Say how many lines of the material below contain the word "assert", with no other words.

RECORDS FOR THE EXERCISE:
—————

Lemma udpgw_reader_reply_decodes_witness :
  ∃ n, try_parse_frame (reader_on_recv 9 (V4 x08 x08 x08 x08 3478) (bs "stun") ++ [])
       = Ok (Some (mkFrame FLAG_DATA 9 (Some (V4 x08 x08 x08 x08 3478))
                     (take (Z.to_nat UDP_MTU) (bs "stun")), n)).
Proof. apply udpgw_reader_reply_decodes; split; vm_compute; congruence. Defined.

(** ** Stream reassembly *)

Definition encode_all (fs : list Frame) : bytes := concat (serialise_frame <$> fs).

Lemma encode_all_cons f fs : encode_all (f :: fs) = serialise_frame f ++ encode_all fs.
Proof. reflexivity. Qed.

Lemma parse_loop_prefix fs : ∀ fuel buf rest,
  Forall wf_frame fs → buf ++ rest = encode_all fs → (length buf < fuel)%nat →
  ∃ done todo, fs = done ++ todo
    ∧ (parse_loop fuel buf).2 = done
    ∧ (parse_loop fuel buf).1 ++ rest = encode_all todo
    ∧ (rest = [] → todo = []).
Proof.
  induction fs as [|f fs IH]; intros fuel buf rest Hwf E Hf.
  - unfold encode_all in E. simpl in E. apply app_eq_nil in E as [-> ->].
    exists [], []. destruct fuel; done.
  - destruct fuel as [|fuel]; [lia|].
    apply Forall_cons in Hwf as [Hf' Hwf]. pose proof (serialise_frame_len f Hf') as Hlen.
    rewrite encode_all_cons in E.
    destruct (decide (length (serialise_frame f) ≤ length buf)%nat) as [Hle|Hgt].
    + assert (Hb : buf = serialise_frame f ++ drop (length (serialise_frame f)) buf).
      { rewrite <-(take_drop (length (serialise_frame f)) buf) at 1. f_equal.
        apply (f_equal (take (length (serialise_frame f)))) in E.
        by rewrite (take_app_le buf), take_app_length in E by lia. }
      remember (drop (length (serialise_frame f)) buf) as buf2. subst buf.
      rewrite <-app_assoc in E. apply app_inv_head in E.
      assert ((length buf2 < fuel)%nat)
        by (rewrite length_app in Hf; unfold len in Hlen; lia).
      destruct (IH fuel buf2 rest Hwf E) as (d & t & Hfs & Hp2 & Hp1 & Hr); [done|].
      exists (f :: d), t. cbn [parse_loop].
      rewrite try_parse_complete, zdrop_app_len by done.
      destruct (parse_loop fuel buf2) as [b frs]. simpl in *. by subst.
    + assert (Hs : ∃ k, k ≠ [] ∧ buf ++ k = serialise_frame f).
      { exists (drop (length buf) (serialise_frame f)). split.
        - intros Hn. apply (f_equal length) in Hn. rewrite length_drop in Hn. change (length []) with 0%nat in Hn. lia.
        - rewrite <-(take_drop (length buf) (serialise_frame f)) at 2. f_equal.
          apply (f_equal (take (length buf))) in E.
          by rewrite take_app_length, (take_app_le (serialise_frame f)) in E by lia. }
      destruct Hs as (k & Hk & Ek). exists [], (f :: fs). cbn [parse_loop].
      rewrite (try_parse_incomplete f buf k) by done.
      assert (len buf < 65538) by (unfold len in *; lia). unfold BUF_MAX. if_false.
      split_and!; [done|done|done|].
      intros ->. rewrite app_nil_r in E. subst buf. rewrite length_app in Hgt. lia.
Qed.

—————

ANSWER AREA: 4